For the data below, restate word for word only the lines from the line containing "Lemma pick_loop_spec l" through the line containing "(length l < fuel)%nat ->", both ends included.
====== Supplied material
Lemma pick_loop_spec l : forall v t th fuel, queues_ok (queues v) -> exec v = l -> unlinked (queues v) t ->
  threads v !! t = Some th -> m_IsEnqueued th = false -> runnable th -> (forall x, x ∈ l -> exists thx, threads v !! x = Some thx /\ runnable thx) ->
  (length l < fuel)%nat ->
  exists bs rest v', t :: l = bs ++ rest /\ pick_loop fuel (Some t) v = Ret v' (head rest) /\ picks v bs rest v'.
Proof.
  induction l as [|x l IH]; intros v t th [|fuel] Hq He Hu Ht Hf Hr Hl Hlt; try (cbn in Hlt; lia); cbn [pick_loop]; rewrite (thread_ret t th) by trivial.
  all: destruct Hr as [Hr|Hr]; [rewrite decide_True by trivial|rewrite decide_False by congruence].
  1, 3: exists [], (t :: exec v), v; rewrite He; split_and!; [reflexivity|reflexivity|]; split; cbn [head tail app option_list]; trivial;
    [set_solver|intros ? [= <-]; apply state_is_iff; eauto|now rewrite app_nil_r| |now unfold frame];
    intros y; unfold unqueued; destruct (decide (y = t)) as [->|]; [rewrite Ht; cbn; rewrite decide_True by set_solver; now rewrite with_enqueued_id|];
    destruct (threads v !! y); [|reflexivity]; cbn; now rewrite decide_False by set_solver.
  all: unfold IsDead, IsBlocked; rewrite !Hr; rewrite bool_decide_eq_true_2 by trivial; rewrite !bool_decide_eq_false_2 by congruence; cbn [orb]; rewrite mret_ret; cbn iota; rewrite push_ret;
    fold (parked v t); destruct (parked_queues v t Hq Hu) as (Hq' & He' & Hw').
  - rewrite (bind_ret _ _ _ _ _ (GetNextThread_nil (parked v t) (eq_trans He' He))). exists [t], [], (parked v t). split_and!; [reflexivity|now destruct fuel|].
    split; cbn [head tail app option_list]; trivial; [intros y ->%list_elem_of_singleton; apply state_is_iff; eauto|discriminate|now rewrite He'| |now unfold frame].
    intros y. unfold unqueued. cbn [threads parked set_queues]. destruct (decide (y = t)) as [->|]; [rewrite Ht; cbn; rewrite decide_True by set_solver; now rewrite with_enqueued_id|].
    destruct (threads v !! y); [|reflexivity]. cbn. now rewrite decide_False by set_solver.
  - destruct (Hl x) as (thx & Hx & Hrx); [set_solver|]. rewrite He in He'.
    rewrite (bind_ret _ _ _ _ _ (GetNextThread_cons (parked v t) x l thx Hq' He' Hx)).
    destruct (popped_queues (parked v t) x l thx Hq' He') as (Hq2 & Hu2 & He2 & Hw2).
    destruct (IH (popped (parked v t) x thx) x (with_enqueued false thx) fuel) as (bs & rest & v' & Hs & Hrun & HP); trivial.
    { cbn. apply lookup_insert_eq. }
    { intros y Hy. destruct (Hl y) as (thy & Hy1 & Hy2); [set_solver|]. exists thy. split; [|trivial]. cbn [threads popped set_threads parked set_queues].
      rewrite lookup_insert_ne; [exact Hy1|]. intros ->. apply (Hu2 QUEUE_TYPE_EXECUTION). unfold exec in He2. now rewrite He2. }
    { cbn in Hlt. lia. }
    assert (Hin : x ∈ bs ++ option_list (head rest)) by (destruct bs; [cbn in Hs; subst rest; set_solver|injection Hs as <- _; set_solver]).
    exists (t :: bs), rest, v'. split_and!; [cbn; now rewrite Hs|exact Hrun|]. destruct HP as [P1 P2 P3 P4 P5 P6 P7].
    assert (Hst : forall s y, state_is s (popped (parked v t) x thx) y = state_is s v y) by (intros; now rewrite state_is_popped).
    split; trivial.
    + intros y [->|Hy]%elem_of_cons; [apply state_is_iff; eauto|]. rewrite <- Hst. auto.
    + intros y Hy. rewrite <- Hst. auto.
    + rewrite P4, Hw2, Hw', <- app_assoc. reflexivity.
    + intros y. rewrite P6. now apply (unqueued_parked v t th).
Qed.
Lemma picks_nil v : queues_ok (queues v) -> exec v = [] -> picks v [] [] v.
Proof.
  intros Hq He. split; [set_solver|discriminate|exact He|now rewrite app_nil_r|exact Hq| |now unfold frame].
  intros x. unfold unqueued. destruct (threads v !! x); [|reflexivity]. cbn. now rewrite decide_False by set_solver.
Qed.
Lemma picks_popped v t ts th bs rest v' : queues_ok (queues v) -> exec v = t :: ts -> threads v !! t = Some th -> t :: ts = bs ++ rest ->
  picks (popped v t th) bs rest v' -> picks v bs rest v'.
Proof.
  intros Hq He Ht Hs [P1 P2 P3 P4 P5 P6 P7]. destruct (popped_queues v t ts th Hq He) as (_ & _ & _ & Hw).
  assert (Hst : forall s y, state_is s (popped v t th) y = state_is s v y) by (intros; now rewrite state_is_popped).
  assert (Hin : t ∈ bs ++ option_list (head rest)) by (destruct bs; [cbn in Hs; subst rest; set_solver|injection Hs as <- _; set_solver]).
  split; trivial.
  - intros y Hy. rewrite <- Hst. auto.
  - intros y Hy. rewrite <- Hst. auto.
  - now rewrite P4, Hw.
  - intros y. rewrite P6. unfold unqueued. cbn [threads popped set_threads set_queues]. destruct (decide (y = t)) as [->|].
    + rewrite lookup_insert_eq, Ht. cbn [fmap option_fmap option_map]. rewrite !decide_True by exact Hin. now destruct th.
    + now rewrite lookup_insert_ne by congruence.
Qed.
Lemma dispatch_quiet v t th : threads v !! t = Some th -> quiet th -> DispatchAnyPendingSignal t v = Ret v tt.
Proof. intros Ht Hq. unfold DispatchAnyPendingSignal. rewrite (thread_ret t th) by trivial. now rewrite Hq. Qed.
============
====== Supplied material
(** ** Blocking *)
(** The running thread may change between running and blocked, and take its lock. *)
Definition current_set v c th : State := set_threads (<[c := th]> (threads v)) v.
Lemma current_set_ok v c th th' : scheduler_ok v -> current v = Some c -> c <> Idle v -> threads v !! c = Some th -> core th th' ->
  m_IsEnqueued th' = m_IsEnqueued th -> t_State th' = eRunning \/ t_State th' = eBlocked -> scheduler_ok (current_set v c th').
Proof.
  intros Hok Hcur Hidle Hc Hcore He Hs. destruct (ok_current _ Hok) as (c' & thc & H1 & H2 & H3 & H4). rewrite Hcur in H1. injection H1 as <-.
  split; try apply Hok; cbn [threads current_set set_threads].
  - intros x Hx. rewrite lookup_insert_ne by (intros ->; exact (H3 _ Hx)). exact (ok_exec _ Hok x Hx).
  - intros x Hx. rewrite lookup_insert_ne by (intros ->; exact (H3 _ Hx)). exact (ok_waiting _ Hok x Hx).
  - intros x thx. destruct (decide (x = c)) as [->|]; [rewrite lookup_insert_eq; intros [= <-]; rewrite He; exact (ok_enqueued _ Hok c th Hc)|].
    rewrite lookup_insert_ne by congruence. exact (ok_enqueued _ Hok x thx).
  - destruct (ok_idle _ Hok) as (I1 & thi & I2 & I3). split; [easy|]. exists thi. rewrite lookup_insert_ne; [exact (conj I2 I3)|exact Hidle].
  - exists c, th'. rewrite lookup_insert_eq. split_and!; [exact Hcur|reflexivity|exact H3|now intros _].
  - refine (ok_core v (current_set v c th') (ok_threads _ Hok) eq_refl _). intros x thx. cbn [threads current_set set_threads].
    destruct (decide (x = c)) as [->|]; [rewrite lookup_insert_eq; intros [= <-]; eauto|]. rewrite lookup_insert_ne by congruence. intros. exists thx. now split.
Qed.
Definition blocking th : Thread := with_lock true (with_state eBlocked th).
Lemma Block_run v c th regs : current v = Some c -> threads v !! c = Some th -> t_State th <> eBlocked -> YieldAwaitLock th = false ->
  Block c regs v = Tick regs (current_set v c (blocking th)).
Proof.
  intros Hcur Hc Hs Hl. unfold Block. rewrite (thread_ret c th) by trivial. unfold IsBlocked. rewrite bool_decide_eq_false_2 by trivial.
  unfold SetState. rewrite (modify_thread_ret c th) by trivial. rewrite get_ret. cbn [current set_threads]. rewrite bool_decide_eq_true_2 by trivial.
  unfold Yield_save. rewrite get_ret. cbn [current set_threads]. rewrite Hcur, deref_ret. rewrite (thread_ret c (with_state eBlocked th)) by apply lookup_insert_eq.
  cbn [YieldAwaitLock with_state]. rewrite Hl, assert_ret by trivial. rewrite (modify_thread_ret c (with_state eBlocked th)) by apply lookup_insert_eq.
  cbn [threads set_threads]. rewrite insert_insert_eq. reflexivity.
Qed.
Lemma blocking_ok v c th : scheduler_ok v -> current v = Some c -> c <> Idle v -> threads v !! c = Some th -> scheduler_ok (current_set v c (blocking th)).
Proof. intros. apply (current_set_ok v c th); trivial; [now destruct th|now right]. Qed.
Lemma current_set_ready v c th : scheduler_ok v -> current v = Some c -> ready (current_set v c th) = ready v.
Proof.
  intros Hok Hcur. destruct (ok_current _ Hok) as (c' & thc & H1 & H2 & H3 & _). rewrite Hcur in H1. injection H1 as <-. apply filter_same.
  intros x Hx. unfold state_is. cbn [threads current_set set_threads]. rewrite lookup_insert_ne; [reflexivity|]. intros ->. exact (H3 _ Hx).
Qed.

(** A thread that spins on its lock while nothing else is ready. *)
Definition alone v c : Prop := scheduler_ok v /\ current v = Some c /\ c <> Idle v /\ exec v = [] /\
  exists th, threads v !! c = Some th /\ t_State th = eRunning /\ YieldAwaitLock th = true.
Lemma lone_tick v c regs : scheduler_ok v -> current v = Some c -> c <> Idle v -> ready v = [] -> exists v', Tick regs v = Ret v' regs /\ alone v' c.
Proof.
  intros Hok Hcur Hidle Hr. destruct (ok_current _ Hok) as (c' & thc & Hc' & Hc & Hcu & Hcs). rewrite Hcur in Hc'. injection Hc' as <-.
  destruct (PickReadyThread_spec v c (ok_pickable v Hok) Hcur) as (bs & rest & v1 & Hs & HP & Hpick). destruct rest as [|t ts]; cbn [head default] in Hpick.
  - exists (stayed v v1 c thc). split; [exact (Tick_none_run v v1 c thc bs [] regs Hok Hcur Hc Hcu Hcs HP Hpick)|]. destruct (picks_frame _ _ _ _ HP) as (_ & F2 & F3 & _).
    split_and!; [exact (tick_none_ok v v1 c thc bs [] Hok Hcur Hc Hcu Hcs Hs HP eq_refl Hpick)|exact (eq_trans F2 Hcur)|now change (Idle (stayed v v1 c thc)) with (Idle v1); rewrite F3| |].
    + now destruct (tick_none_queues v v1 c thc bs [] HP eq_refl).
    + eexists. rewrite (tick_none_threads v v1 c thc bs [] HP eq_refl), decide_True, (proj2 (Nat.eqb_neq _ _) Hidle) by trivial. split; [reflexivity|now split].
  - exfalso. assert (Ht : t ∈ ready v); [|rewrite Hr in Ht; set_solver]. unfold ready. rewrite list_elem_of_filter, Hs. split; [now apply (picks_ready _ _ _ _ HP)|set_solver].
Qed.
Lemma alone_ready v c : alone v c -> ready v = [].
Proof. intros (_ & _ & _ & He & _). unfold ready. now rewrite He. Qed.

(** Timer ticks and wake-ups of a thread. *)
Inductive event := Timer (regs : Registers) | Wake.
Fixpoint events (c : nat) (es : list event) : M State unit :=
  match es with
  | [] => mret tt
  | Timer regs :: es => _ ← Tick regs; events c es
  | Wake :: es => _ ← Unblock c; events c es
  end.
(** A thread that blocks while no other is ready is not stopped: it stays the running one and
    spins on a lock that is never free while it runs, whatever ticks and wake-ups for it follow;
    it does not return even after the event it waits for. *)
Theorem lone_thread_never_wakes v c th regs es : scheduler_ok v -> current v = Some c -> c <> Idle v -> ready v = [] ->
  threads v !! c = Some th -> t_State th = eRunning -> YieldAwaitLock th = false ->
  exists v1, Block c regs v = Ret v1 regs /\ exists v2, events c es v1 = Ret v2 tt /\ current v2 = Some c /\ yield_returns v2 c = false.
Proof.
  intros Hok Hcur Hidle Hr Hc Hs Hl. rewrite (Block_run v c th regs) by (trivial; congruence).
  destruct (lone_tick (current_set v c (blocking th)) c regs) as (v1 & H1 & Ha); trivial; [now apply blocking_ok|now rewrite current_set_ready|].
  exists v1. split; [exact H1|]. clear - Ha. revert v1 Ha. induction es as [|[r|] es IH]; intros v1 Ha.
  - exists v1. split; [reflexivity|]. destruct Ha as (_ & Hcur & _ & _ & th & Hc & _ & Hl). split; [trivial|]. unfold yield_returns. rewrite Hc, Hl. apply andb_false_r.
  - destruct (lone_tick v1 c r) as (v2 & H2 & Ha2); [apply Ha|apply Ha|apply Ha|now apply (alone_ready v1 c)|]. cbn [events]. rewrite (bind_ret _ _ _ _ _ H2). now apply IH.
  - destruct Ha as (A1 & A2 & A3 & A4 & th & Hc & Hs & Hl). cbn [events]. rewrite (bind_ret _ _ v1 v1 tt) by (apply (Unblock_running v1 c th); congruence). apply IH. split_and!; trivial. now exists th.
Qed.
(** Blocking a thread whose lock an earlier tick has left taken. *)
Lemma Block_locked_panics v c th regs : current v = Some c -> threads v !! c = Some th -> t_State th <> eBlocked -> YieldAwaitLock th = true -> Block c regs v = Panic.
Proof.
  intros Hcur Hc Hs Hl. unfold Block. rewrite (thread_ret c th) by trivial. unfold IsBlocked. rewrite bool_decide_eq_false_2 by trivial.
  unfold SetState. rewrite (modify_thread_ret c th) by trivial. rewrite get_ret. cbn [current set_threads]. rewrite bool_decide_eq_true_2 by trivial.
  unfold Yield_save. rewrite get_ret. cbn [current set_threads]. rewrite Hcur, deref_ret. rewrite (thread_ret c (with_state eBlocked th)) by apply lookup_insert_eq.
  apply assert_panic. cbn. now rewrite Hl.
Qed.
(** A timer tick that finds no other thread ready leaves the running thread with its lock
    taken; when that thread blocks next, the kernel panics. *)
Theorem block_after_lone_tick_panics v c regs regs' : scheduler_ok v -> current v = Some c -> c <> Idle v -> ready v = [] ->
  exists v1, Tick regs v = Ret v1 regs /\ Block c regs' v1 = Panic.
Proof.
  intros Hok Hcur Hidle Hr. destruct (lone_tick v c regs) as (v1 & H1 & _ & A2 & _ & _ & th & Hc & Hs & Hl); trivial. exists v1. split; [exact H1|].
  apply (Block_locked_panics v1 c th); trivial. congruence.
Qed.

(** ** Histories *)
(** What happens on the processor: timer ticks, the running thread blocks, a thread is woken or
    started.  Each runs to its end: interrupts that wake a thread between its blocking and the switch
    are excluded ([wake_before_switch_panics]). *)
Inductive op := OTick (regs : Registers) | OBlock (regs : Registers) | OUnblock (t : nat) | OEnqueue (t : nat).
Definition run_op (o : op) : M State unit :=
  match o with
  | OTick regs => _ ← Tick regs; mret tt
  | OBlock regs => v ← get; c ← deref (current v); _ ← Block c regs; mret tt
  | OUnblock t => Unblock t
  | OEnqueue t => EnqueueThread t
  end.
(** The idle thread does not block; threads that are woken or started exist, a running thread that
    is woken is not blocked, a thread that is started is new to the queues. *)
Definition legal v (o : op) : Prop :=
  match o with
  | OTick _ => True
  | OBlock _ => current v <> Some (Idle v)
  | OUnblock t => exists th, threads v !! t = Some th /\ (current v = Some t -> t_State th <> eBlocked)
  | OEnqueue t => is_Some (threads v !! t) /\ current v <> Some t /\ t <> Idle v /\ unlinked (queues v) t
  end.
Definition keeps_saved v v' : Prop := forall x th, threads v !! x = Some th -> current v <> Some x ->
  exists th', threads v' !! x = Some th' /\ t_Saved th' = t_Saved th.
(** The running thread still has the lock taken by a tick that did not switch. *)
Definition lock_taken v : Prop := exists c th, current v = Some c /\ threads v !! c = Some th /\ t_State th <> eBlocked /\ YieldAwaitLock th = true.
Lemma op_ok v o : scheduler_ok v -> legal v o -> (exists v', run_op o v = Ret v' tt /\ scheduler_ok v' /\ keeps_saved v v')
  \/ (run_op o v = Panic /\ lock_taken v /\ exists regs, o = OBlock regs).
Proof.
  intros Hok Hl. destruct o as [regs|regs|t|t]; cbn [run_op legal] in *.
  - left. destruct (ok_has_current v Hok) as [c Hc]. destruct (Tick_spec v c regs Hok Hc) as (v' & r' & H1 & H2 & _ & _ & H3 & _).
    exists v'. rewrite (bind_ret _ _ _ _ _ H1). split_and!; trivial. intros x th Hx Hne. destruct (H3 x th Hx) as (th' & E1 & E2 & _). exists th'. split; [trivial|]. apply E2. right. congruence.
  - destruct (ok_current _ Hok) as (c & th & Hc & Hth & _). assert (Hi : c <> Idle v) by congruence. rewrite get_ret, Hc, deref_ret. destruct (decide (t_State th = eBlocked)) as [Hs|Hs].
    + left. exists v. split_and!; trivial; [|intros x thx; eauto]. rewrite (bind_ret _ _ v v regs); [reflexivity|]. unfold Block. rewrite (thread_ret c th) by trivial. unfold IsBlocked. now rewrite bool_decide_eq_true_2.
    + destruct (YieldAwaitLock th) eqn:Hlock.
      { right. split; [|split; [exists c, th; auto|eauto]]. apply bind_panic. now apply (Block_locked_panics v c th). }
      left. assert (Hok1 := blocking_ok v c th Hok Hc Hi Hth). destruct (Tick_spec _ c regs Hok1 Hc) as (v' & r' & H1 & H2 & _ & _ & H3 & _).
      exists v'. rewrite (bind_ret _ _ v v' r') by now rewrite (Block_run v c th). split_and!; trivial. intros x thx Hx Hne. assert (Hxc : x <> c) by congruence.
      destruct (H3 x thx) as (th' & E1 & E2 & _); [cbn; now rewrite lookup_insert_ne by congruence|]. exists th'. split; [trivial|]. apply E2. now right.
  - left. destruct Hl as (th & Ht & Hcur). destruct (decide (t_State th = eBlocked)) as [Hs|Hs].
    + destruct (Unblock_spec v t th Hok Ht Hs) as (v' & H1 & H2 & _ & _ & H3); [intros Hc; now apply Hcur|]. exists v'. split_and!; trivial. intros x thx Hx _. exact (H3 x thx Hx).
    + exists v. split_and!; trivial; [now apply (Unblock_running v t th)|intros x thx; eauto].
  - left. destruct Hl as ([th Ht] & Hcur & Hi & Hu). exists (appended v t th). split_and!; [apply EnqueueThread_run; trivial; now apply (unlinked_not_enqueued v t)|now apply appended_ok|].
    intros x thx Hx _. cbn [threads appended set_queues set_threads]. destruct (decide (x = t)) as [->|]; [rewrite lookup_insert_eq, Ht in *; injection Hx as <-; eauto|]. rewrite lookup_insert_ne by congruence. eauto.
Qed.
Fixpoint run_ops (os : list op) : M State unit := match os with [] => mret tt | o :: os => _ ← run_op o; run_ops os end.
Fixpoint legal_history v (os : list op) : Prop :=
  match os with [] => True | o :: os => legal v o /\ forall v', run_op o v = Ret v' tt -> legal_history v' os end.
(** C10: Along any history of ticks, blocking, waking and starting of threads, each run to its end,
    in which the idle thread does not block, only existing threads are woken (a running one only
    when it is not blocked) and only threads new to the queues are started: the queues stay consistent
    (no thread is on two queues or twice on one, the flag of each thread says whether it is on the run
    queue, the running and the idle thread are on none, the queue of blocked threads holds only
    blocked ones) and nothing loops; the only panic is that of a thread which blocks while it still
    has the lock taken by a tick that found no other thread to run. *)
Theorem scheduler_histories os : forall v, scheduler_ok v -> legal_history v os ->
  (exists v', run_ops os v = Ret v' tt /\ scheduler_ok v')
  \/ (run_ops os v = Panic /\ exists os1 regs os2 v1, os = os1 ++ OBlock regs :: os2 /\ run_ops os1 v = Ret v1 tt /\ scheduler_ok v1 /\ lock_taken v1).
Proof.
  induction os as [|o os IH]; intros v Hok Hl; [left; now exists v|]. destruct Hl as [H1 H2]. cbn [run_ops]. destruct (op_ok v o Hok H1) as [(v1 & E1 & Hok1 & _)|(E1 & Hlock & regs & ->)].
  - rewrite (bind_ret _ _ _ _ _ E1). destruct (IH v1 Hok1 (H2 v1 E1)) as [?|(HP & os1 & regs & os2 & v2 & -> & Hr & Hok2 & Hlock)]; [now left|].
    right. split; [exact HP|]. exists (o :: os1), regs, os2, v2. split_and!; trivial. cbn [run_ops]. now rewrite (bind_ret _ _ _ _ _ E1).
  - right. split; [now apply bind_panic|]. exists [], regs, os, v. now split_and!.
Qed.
============
> [Problem solution]:
Lemma pick_loop_spec l : forall v t th fuel, queues_ok (queues v) -> exec v = l -> unlinked (queues v) t ->
  threads v !! t = Some th -> m_IsEnqueued th = false -> runnable th -> (forall x, x ∈ l -> exists thx, threads v !! x = Some thx /\ runnable thx) ->
  (length l < fuel)%nat ->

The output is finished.